Abstract P160: N-Type Ca 2+ Channel Blockade Prevents Sudden Death in Mice with Heart Failure

Abstract

Background - Increased sympathetic nerve activity is involved in the increased arrhythmogenicity seen in patients with chronic heart failure. N-type Ca 2+ channel (NCC) modulates sympathetic nerve activity by regulating calcium entry at sympathetic nerve terminal, which triggers the release of the neurotransmitter noradrenalin. The ability of NCC blockade to prevent lethal arrhythmias associated with heart failure has never been tested, however.
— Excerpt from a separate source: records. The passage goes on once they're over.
(** The script from top to bottom.  An exception that no handler catches
    ends the run; the page keeps what was shown before.  Line 44 creates
    the control for [k] with [max_value=n-1] and the default [value=3]. *)
Definition app (w : world) (i : inputs) : Script unit :=
  show (StHeader header1);;
  n ← eval (St.number_input 2 None 7 (in_n i));
  k ← eval (St.number_input 1 (Some (n - 1)) 3 (in_k i));
  section1 n k;;
  show (StHeader header2);;
  section2 (in_msg i);;
  show (StHeader header3);;
  section3 w (in_num_qubits i).

(** The part of a page that belongs to the section with header [h]: what
    follows that header, up to the next header. *)
Fixpoint until_header (page : list element) : list element :=
  match page with
  | [] => []
  | StHeader _ :: _ => []
  | e :: rest => e :: until_header rest
  end.

Fixpoint section_body (h : string) (page : list element) : list element :=
  match page with
  | [] => []
  | StHeader h' :: rest =>
      if String.eqb h' h then until_header rest else section_body h rest
  | _ :: rest => section_body h rest
  end.

Definition is_header (e : element) : bool :=
  match e with StHeader _ => true | _ => false end.

(** The sum of the values of a counts mapping. *)
Definition counts_total (counts : gmap string Z) : Z :=
  map_fold (λ _ v acc, v + acc) 0 counts.

(** ** The polynomial of the specification *)

(** [a0*x^i + a1*x^(i+1) + ...], by recursion on the coefficients. *)
Fixpoint poly_from (i : nat) (a : list Z) (x : Z) : Z :=
  match a with
  | [] => 0
  | c :: rest => c * x ^ Z.of_nat i + poly_from (S i) rest x
  end.

(** [Σ_i a_i * x^i] *)
Definition poly_value (a : list Z) (x : Z) : Z := poly_from 0 a x.

(** ** Auxiliary notions for the properties of the code word *)

(** The number of positions at which two code words differ. *)
Fixpoint hamming (u v : list Z) : nat :=
  match u, v with
  | x :: u', y :: v' => (if decide (x = y) then 0 else 1) + hamming u' v'
  | _, _ => 0
  end.

(** Division of the polynomial with coefficients [p] by [x - c]: the
    coefficients of the quotient and the remainder. *)
Fixpoint div_linear (c : Z) (p : list Z) : list Z * Z :=
  match p with
  | [] => ([], 0)
  | a :: rest =>
      match rest with
      | [] => ([], a)
      | _ => let '(q, r) := div_linear c rest in (r :: q, a + c * r)
      end
  end.

(** Horner's scheme for the same polynomial. *)
Definition horner (a : list Z) (x : Z) : Z := foldr (λ c acc, c + x * acc) 0 a.

(** The number of occurrences of a character in a text. *)
Fixpoint count_char (c : ascii) (s : string) : nat :=
  match s with
  | EmptyString => 0
  | String c' r => (if Ascii.eqb c' c then 1 else 0) + count_char c r
  end.

(** * Properties *)

(** ** Python primitives *)

Lemma range_from_zero (stop : Z) :
  Py.range 0 stop = Z.of_nat <$> seq 0 (Z.to_nat stop).
Proof.
  unfold Py.range. rewrite Z.sub_0_r.
  apply list_fmap_ext. intros _ j _. lia.
Qed.

Lemma range_len {A} (l : list A) : Py.range 0 (Py.len l) = Z.of_nat <$> seq 0 (length l).
Proof. rewrite range_from_zero. unfold Py.len. by rewrite Nat2Z.id. Qed.

Lemma getitem_in_range {A} (l : list A) (j : nat) :
  Py.getitem l (Z.of_nat j) = l !! j ∨ (length l ≤ j)%nat.
Proof.
  unfold Py.getitem, Py.len. destruct (decide (j < length l)%nat) as [Hj|Hj].
  - left. rewrite decide_True by lia. by rewrite Nat2Z.id.
  - right. lia.
Qed.

Lemma getitem_lookup {A} (l : list A) (j : nat) (a : A) :
  l !! j = Some a → Py.getitem l (Z.of_nat j) = Some a.
Proof.
  intros Hj. destruct (getitem_in_range l j) as [->|Hge]; [done|].
  apply lookup_lt_Some in Hj. lia.
Qed.

(** A comprehension over [range(len(l))] that reads [l[i]] visits the
    elements of [l] in order, each with its index; it raises only if the
    expression computed from an element does. *)
Lemma comprehension_range_len_opt {B} (l : list Z) (f : Z → Z → option B)
    (g : Z → Z → B) :
  (∀ j a, l !! j = Some a → f a (Z.of_nat j) = Some (g a (Z.of_nat j))) →
  mapM (λ i, a ← Py.getitem l i; f a i) (Py.range 0 (Py.len l))
  = Some (imap (λ j a, g a (Z.of_nat j)) l).
Proof.
  intros Hf. rewrite range_len. apply mapM_Some. apply Forall2_fmap_l.
  apply Forall2_lookup. intros j.
  rewrite list_lookup_imap.
  destruct (l !! j) as [a|] eqn:Hj; simpl.
  - pose proof (lookup_lt_Some _ _ _ Hj) as Hlt.
    rewrite lookup_seq_lt by done. constructor. simpl.
    rewrite (getitem_lookup _ _ _ Hj). simpl. by apply Hf.
  - apply lookup_ge_None in Hj. rewrite lookup_seq_ge by done. constructor.
Qed.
Methods and Results - We compared effects of cilnidipine (Cil), dual N-and L-type Ca 2+ channel blocker, with those of nitrendipine (Nit), a selective L-type Ca 2+ channel blocker, in a cardiac-specific, dominant-negative form of neuron-restrictive silencer factor transgenic mice (dnNRSF-Tg), a mouse model of dilated cardiomyopathy leading to sudden arrhythmic death. Hemodynamic and echocardiographic analyses showed no significant difference among the control, Cil, and Nit groups. In contrast, Cil dramatically improved the survival rate (p<0.001) and reduced ventricular arrhythmia (p<0.05) among dnNRSF-Tg mice, compared with control vehicle or Nit (n=22 for WT, n=20 for Tg without drugs, n=22 for Tg with Cil, n=23 for Tg with Nit). Cil improved the imbalance in autonomic nerve activity assessed by heart rate valiability, and also reduced the increased urinary excretion of noradrenalin seen in dnNRSF-Tg, whereas Nit did not. Conclusions - NCC blockade ameliorated disturbed autonomic nerve function and improved survival in a mouse model of dilated cardiomyopathy and sudden death. Our findings suggest NCC blockade is a potentially useful approach to preventing sudden cardiac death in patients with heart failure.